(** ** Runs *)

Section run.
Context {C : Type}.
Variable fits : C -> C -> bool.
Variable p : LogPipe (C := C).
Abbreviation world := (LogPath.world (C := C)).

Lemma new_share (w : world) (c : C) : share_inv w -> let w1 := (new_message w c).2 in share_inv w1 /\ w_kept w1 = w_kept w /\ keeps w w1.
Proof.
  intros I. cbn. set (n := w_next w). set (m := mkMessage _ _ _ _ _ _ _). assert (Hl : forall i y, <[n := m]> (w_msgs w) !! i = Some y -> i = n /\ y = m \/ i <> n /\ w_msgs w !! i = Some y) by (intros i y; destruct (decide (i = n)) as [->|]; [rewrite lookup_insert_eq; intros [= <-]; by left|rewrite lookup_insert_ne by done; by right]).
  assert (Hr : forall i y, w_msgs w !! i = Some y -> <[n := m]> (w_msgs w) !! i = Some y /\ mg_payload y <> n) by (intros i y Hy; pose proof (sh_next w I i y Hy); subst n; rewrite lookup_insert_ne by lia; split; [done|lia]).
  split_and!; [split; cbn|done|].
  - intros i y Hy. destruct (Hl i y Hy) as [[-> ->]|[_ Hz]]; [subst n; cbn; lia|]. pose proof (sh_next w I i y Hz). lia.
  - intros i j mi mj Hne Hi Hj Hp Ho. destruct (Hl i mi Hi) as [[-> ->]|[Hni Hzi]], (Hl j mj Hj) as [[-> ->]|[Hnj Hzj]]; [done|by destruct (Hr j mj Hzj)|by destruct (Hr i mi Hzi)|by apply (sh_own w I i j)].
  - intros x Hx. destruct (sh_kept w I x Hx) as (y & Hy & Hrf). exists y. by destruct (Hr _ y Hy).
  - intros x c' Hx (y & Hy & Hc). exists y. cbn. destruct (Hr _ y Hy) as [? ?]. split; [done|]. by rewrite lookup_insert_ne.
Qed.
Lemma step_spec (w w' : world) (l : list (Z * C * bool)) (op : path_op) : well_marked p -> path_step fits p w op = Ret w' -> share_inv w -> carries w (w_kept w) l -> share_inv w' /\ w_sur w' = (spec_step p (w_sur w, l) op).1 /\ carries w' (w_kept w') (spec_step p (w_sur w, l) op).2.
Proof.
  intros Hp E I Hc. destruct op as [c|n ty|s]; cbn [path_step spec_step fst snd] in *.
  - destruct (new_share w c I) as (I1 & K1 & P1). unfold new_message in *. cbn [snd] in *. set (w1 := mkWorld _ _ _ _ _ _) in *. destruct (log_pipe_queue fits p (w_next w) source_options w1) as [[w2 b]|] eqn:E2; [|done]. cbn [obind] in E. injection E as <-.
    destruct (all_good fits p w1 (w_next w) _ c source_options w2 b E2 I1 (lookup_insert_eq _ _ _) (lookup_insert_eq _ _ _) Hp (or_intror eq_refl)) as (ks & (I2 & S2 & C2) & _). split_and!; [done|by rewrite (st_sur _ _ _ _ S2)|]. rewrite (st_kept _ _ _ _ S2), K1. apply Forall2_app; [|done].
    apply (carries_keeps w1); [|by rewrite K1|by apply (carries_keeps w)]. eapply (step_keeps _ w1 w2 ks (mkMessage (w_next w) true false 1 false false AckSource) c); [exact I1|exact S2|apply lookup_insert_eq|eexists; split; apply lookup_insert_eq|intros Hx; discriminate Hx].
  - destruct (w_kept w !! n) as [x|] eqn:Ex; [|injection E as <-; split_and!; [done|done|]; rewrite delete_take_drop, take_ge, drop_ge, app_nil_r by (rewrite <- (Forall2_length _ _ _ Hc); apply lookup_ge_None in Ex; lia); done].
    pose proof (drop_same _ _ _ _ _ E) as S. assert (I1 : share_inv (unkeep w n)) by (destruct I as [I1 I2 I3]; split; [done|done|]; intros y Hy; apply I3; exact (delete_elem (w_kept w) n y Hy)). split_and!; [by eapply same_inv|apply (sm_sur _ _ S)|]. rewrite (sm_kept _ _ S). cbn [unkeep w_kept]. apply Forall2_delete. eapply Forall2_impl; [exact Hc|]. intros y z (? & Hy & ?). split_and!; [done| |done]. eapply same_contains; [exact S|]. exact Hy.
  - injection E as <-. split_and!; [by destruct I|done|]. eapply Forall2_impl; [exact Hc|]. done.
Qed.
Lemma run_spec (ops : list path_op) : well_marked p -> forall w w' l, path_run fits p ops w = Ret w' -> share_inv w -> carries w (w_kept w) l -> carries w' (w_kept w') (foldl (spec_step p) (w_sur w, l) ops).2.
Proof.
  intros Hp. induction ops as [|op ops IH]; intros w w' l E I Hc; cbn [path_run foldl] in *; [by injection E as <-|]. destruct (path_step fits p w op) as [w1|] eqn:E1; [|done]. cbn [obind] in E. destruct (step_spec w w1 l op Hp E1 I Hc) as (I1 & S1 & C1). specialize (IH w1 w' _ E I1 C1). rewrite S1, <- surjective_pairing in IH. exact IH.
Qed.
Lemma empty_share (s : surroundings) : share_inv (empty_world (C := C) s).
Proof. split; cbn; [intros i m Hm; by rewrite lookup_empty in Hm|intros i j mi mj _ Hm; by rewrite lookup_empty in Hm|intros x Hx; by apply elem_of_nil in Hx]. Qed.
End run.

(** ** Log statements *)

Section config.
Context {C : Type}.
(** A statement has the flags final, fallback and flow-control and a list of elements; a parser, or a filter that stores
    groups, is an [EP_REWRITE] here.  A destination has drivers with writers, or with threads of their own. *)
Inductive Driver := DWriter (dest : Z) (soft : bool) | DThreaded (dest : Z).
Inductive LogConnection := mkConn (final fallback flow_control : bool) (endpoints : list LogPipeItem)
with LogPipeItem :=
  | EP_FILTER (test : C -> bool)
  | EP_REWRITE (process : C -> C * bool)
  | EP_DESTINATION (drivers : list Driver)
  | EP_PIPE (conn : LogConnection).

Definition driver (d : Driver) : LogPipe (C := C) := match d with DWriter dest soft => mkPipe 0 (PWriter dest soft) None | DThreaded dest => mkPipe 0 (PThreaded dest) None end.
(** Each destination is behind a multiplexer with one branch. *)
Definition destination (drivers : list Driver) : pipe_kind (C := C) := PMpx [mkPipe 0 (PGroup (driver <$> drivers)) None].
(** Nested statements share one multiplexer, at the place of the first of them. *)
Fixpoint kinds_of (items : list LogPipeItem) (fork : option (pipe_kind (C := C))) : list pipe_kind :=
  match items with
  | [] => []
  | EP_FILTER test :: items => PFilter test :: kinds_of items fork
  | EP_REWRITE process :: items => PProcess process :: kinds_of items fork
  | EP_DESTINATION drivers :: items => destination drivers :: kinds_of items fork
  | EP_PIPE _ :: items => match fork with Some k => k :: kinds_of items None | None => kinds_of items None end
  end.
Definition item_flags (k : pipe_kind (C := C)) : Z := match k with PProcess _ => PIF_CLONE | _ => 0 end.
Fixpoint chain (ks : list pipe_kind) : option (LogPipe (C := C)) := match ks with [] => None | k :: ks => Some (mkPipe (item_flags k) k (chain ks)) end.
Definition path_changes_the_message (items : list LogPipeItem) : bool := existsb (fun i => match i with EP_REWRITE _ => true | _ => false end) items.
Definition conn_flags (final fallback changes flow : bool) : Z :=
  Z.lor (if fallback then PIF_BRANCH_FALLBACK else 0) (Z.lor (if final then PIF_BRANCH_FINAL else 0) (Z.lor (if changes then PIF_CLONE else 0) (if flow then PIF_HARD_FLOW_CONTROL else 0))).
(** [None]: a statement without elements. *)
Fixpoint log_center_init_pipe_line (conn : LogConnection) (flow_controlled_parent : bool) : option (LogPipe (C := C)) :=
  match conn with
  | mkConn final fallback flow_control items =>
      let subs := foldr (fun i acc => match i with EP_PIPE c => match log_center_init_pipe_line c flow_control, acc with Some s, Some l => Some (s :: l) | _, _ => None end | _ => acc end) (Some []) items in
      match subs with
      | None => None
      | Some subs =>
          let flow_controlled_child := existsb (fun s => has_flag (pipe_flags s) PIF_HARD_FLOW_CONTROL) subs in
          match chain (kinds_of items (Some (PMpx subs))) with
          | None => None
          | Some (mkPipe flags kind next) => Some (mkPipe (Z.lor flags (conn_flags final fallback (path_changes_the_message items) (flow_control || flow_controlled_child || flow_controlled_parent))) kind next)
          end
      end
  end.
(** The multiplexer of a source, with the statements that name the source. *)
Definition source_pipe (conns : list LogConnection) : option (LogPipe (C := C)) :=
  match foldr (fun c acc => match log_center_init_pipe_line c false, acc with Some s, Some l => Some (s :: l) | _, _ => None end) (Some []) conns with
  | None => None
  | Some hops => Some (mkPipe 0 (PMpx hops) None)
  end.

(** Whether a statement or one inside of it changes messages. *)
Fixpoint rewrites (conn : LogConnection) : bool := match conn with mkConn _ _ _ items => existsb (fun i => match i with EP_REWRITE _ => true | EP_PIPE c => rewrites c | _ => false end) items end.
(** Behind a destination or nested statements nothing of the same statement rewrites. *)
Fixpoint order_ok (items : list LogPipeItem) : bool :=
  match items with [] => true | (EP_DESTINATION _ | EP_PIPE _) :: items => negb (path_changes_the_message items) | _ :: items => order_ok items end.
(** A statement around one that rewrites has an element of its own that does. *)
Fixpoint statement_ok (conn : LogConnection) : bool :=
  match conn with
  | mkConn _ _ _ items => order_ok items && (path_changes_the_message items || negb (existsb (fun i => match i with EP_PIPE c => rewrites c | _ => false end) items)) && forallb (fun i => match i with EP_PIPE c => statement_ok c | _ => true end) items
  end.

§ §

→ **About this task**
Set down verbatim only the lines between the start of the data above and the line with "- intros i y", both boundaries included.

→ **Task output**
(** ** Runs *)

Section run.
Context {C : Type}.
Variable fits : C -> C -> bool.
Variable p : LogPipe (C := C).
Abbreviation world := (LogPath.world (C := C)).

Lemma new_share (w : world) (c : C) : share_inv w -> let w1 := (new_message w c).2 in share_inv w1 /\ w_kept w1 = w_kept w /\ keeps w w1.
Proof.
  intros I. cbn. set (n := w_next w). set (m := mkMessage _ _ _ _ _ _ _). assert (Hl : forall i y, <[n := m]> (w_msgs w) !! i = Some y -> i = n /\ y = m \/ i <> n /\ w_msgs w !! i = Some y) by (intros i y; destruct (decide (i = n)) as [->|]; [rewrite lookup_insert_eq; intros [= <-]; by left|rewrite lookup_insert_ne by done; by right]).
  assert (Hr : forall i y, w_msgs w !! i = Some y -> <[n := m]> (w_msgs w) !! i = Some y /\ mg_payload y <> n) by (intros i y Hy; pose proof (sh_next w I i y Hy); subst n; rewrite lookup_insert_ne by lia; split; [done|lia]).
  split_and!; [split; cbn|done|].
  - intros i y Hy. destruct (Hl i y Hy) as [[-> ->]|[_ Hz]]; [subst n; cbn; lia|]. pose proof (sh_next w I i y Hz). lia.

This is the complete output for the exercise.